No meio das conversas sobre inovação, produtividade e inteligência artificial, há uma tendência menos falada e mais comum a ganhar força nas empresas: muitos trabalhadores relatam que, na prática, estão a fazer o equivalente a três empregos ao mesmo tempo, sem aumento salarial, promoção ou sequer um pedido formal de acordo.
Este fenómeno tem um nome curioso no mundo organizacional: voluntold — quando funções adicionais são atribuídas sem que a pessoa tenha pedido ou concordado com elas.

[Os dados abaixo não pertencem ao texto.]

Lemma gap_starts_last_gap (before : list Z) (a b : Z) (after : list Z) :
  DAY < b - a -> contiguous_from b after ->
  forall prev, exists gs, gap_starts prev (before ++ a :: b :: after) = gs ++ [b].
Proof.
  intros Hgap Hafter. induction before as [|t before IH]; intros prev.
  - simpl. rewrite !gap_starts_cons, (gap_starts_contiguous _ _ Hafter).
    apply Z.ltb_lt in Hgap. rewrite Hgap.
    eexists. rewrite app_nil_r. reflexivity.
  - simpl. rewrite gap_starts_cons. destruct (IH (Some t)) as [gs ->].
    eexists. rewrite app_assoc. reflexivity.
Qed.

Lemma last_item_snoc {A} (l : list A) (x : A) : last_item (l ++ [x]) = Ok x.
Proof.
  unfold last_item. rewrite rev_app_distr. reflexivity.
Qed.

Lemma start_of_index_after_last_gap (before : list Z) (a b : Z) (after : list Z) :
  DAY < b - a -> contiguous_from b after ->
  start_of_index (before ++ a :: b :: after) = Ok b.
Proof.
  intros Hgap Hafter. rewrite start_of_index_gap_starts.
  destruct (gap_starts_last_gap before a b after Hgap Hafter None) as [gs ->].
  destruct gs as [|g gs]; [reflexivity|]. exact (last_item_snoc (g :: gs) b).
Qed.

Lemma start_of_index_no_gap (a : Z) (after : list Z) :
  contiguous_from a after -> start_of_index (a :: after) = Ok a.
Proof.
  intros H. rewrite start_of_index_gap_starts, gap_starts_cons.
  rewrite (gap_starts_contiguous _ _ H). reflexivity.
Qed.

Lemma insert_by_not_nil {A K} (key : A -> K) (leb : K -> K -> bool) (x : A)
  (l : list A) : insert_by key leb x l <> [].
Proof.
  destruct l; simpl; [|destruct (leb (key x) (key a))]; discriminate.
Qed.

Lemma sorted_not_nil (l : list str) : l <> [] -> sorted l <> [].
Proof.
  destruct l; [congruence|]. intros _. apply insert_by_not_nil.
Qed.
(** * Token-bounded text chunking: a model of [services/chunking.py],
      [services/html_stripper.py] and [routers/chunking.py]

    Python values are modelled as follows.
    - [str] is [string]; one [ascii] stands for one code point below 256.
    - [int] is [Z].
    - A raised exception is the [Raise] branch of [result].
    - The module globals [encoding] and [is_initialized] are the record
      [globals], passed explicitly.
    - The two lists [chunks] and [current_chunk], which the source mutates in
      place, are the pair [buffers], passed from one statement to the next.
    - tiktoken, NLTK, [html.unescape], [HTMLParser.feed] and
      [unicodedata.normalize] are libraries: they are parameters of the
      model, and concrete small stand-ins are given in [Module Toy] for the
      evaluations.  Three library calls can raise: those of NLTK and
      [HTMLParser.feed], which the source catches, and [encoding.encode],
      which raises [ValueError] on a text that holds a special token and
      which the source does not catch.
    - [chunk_token_limit] and [overlap_tokens] are integers; [None], which
      the request model also admits, is left out.
    - Logging is left out. *)

From Stdlib Require Import Bool Ascii String List ZArith Lia DecimalString.
Import ListNotations.
Open Scope string_scope.
Open Scope Z_scope.

(** ** Python string operations used by the sources *)

Module Py.

(** [str.isspace] on one character, for code points below 256:
    TAB LF VT FF CR, FS GS RS US, SPACE, NEL and NBSP. *)
Definition isspace (c : ascii) : bool :=
  let n := nat_of_ascii c in
  ((9 <=? n) && (n <=? 13) || (28 <=? n) && (n <=? 32)
   || (n =? 133) || (n =? 160))%nat.

(** [c in string.printable]: digits, letters, punctuation and the six
    characters of [string.whitespace]. *)
Definition printable (c : ascii) : bool :=
  let n := nat_of_ascii c in
  ((32 <=? n) && (n <=? 126) || (9 <=? n) && (n <=? 13))%nat.

Definition is_empty (s : string) : bool :=
  match s with EmptyString => true | String _ _ => false end.

Fixpoint lstrip (s : string) : string :=
  match s with
  | EmptyString => EmptyString
  | String c s' => if isspace c then lstrip s' else s
  end.

Fixpoint rstrip (s : string) : string :=
  match s with
  | EmptyString => EmptyString
  | String c s' =>
      let r := rstrip s' in
      if is_empty r && isspace c then EmptyString else String c r
  end.

(** [s.strip()] *)
Definition strip (s : string) : string := rstrip (lstrip s).

(** [sep.join(l)] *)
Definition join (sep : string) (l : list string) : string := String.concat sep l.

(** [''.join(c for c in s if p(c))] *)
Fixpoint filter_chars (p : ascii -> bool) (s : string) : string :=
  match s with
  | EmptyString => EmptyString
  | String c s' => if p c then String c (filter_chars p s') else filter_chars p s'
  end.

(** [all(p(c) for c in s)] *)
Fixpoint all_chars (p : ascii -> bool) (s : string) : bool :=
  match s with
  | EmptyString => true
  | String c s' => p c && all_chars p s'
  end.

(** [s.split()]: the maximal runs of non-whitespace characters.  [cur] is
    the run being read. *)
Fixpoint split_ws_from (cur : string) (s : string) : list string :=
  match s with
  | EmptyString => if is_empty cur then [] else [cur]
  | String c s' =>
      if isspace c
      then (if is_empty cur then split_ws_from EmptyString s'
            else cur :: split_ws_from EmptyString s')
      else split_ws_from (cur ++ String c EmptyString) s'
  end.

Definition split_ws (s : string) : list string := split_ws_from EmptyString s.

(** [re.sub(r'\s+', ' ', s)]: every maximal run of whitespace becomes one
    space.  [in_run] tells that the previous character was whitespace. *)
Fixpoint collapse_from (in_run : bool) (s : string) : string :=
  match s with
  | EmptyString => EmptyString
  | String c s' =>
      if isspace c
      then (if in_run then collapse_from true s'
            else String " " (collapse_from true s'))
      else String c (collapse_from false s')
  end.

Segundo um estudo recente com cerca de 2 000 trabalhadores nos Estados Unidos, 78 % dos entrevistados disseram ter sido ‘voluntold’ para assumir novas responsabilidades no último ano, com uma média de nove tarefas novas atribuídas por ano.
E não é apenas uma outra tarefa aqui e ali. Dos trabalhadores que receberam mais atividades, 53 % nunca receberam um aumento ou promoção mesmo depois de assumir trabalho substancialmente maior.
Mais tarefas, mais burnout
A tendência está a ter consequências claras no bem‑estar no trabalho. Quase três quartos dos que lidam com responsabilidades extras afirmam que essas tarefas prejudicam a sua capacidade de cumprir bem as funções originais. Isso intensifica fenómenos de burnout, uma síndrome reconhecida pela Organização Mundial da Saúde como derivada do stress crónico no trabalho, que já afeta grandes parcelas da força laboral global.
Apesar do aumento da introdução de ferramentas de inteligência artificial nas empresas com cerca de 39 % dos trabalhadores a dizerem que a sua organização adoptou IA nos últimos três anos, apenas uma minoria relatou que essas tecnologias reduziram a carga de trabalho. Para muitos, a tecnologia acabou por multiplicar as responsabilidades em vez de simplificá‑las.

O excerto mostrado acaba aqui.